• DIRECTIONS FOR THIS TASK:
Output only the lines of the entries that follow, starting at the one with "let status := if" and running down to the one with "as_expire now clock", both included and unchanged.

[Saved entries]
Definition expire_approval_requests (now : option datetime) (clock : datetime) (d : db) : Z * db :=
  let timestamp := iso (or_else now clock) in
  (map_sum (fun a => if expirable timestamp a then 1 else 0) (t_approvals d),
   set_approvals (fmap (fun a => if expirable timestamp a then expire_row timestamp a else a)) d).

Definition resolve_approval_request (request_id decision : string) (resolved_by : option string)
    (now : option datetime) (clock : datetime) (d : db) : res (bool * db) :=
  _ ← require_nonempty request_id "request_id";
  let normalized := upper decision in
  _ ← raise_if (negb (mem_str normalized ["APPROVED"; "REJECTED"]))
        (ValueError "decision must be APPROVED or REJECTED");
  let timestamp := iso (or_else now clock) in
  let '(_, d) := update_request request_id
        (fun a => has_status "PENDING" a && past_deadline timestamp a) (expire_row timestamp) d in
  Ok (update_request request_id
        (fun a => has_status "PENDING" a && before_deadline timestamp a)
        (fun a => update_approval a normalized (Some timestamp) resolved_by (ar_consumed_at a)) d).

Definition consume_approval_request (request_id : string) (now : option datetime)
    (clock : datetime) (d : db) : res (bool * db) :=
  _ ← require_nonempty request_id "request_id";
  let timestamp := iso (or_else now clock) in
  let '(_, d) := update_request request_id
        (fun a => has_status "APPROVED" a && past_deadline timestamp a) (expire_row timestamp) d in
  Ok (update_request request_id
        (fun a => has_status "APPROVED" a && before_deadline timestamp a)
        (fun a => update_approval a "CONSUMING" (ar_resolved_at a) (ar_resolved_by a)
                    (Some timestamp)) d).

Definition finish_approval_request (request_id : string) (success : bool) (now : option datetime)
    (clock : datetime) (d : db) : res (bool * db) :=
  _ ← require_nonempty request_id "request_id";
  let timestamp := iso (or_else now clock) in
  let status := if success then "EXECUTED" else "FAILED" in
  Ok (update_request request_id (has_status "CONSUMING")
        (fun a => update_approval a status (Some timestamp) (ar_resolved_by a) (ar_consumed_at a)) d).

(** ** Runs of approval calls *)

Inductive approval_step : db -> db -> Prop :=
  | as_record a clock b d d' :
      record_approval_request a clock d = Ok (b, d') -> approval_step d d'
  | as_expire now clock n d d' :
      expire_approval_requests now clock d = (n, d') -> approval_step d d'
  | as_resolve id dec by_ now clock b d d' :
      resolve_approval_request id dec by_ now clock d = Ok (b, d') -> approval_step d d'
  | as_consume id now clock b d d' :
      consume_approval_request id now clock d = Ok (b, d') -> approval_step d d'
  | as_finish id ok now clock b d d' :
      finish_approval_request id ok now clock d = Ok (b, d') -> approval_step d d'.

(** The life cycle of a request, as the allowed status changes. *)
Definition status_edge (s s' : string) : Prop :=
  (s = "PENDING" /\ s' ∈ ["APPROVED"; "REJECTED"; "EXPIRED"]) \/
  (s = "APPROVED" /\ s' ∈ ["CONSUMING"; "EXPIRED"]) \/
  (s = "CONSUMING" /\ s' ∈ ["EXECUTED"; "FAILED"]).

• ANSWER SPACE:
  let status := if success then "EXECUTED" else "FAILED" in
  Ok (update_request request_id (has_status "CONSUMING")
        (fun a => update_approval a status (Some timestamp) (ar_resolved_by a) (ar_consumed_at a)) d).

(** ** Runs of approval calls *)

Inductive approval_step : db -> db -> Prop :=
  | as_record a clock b d d' :
      record_approval_request a clock d = Ok (b, d') -> approval_step d d'
  | as_expire now clock n d d' :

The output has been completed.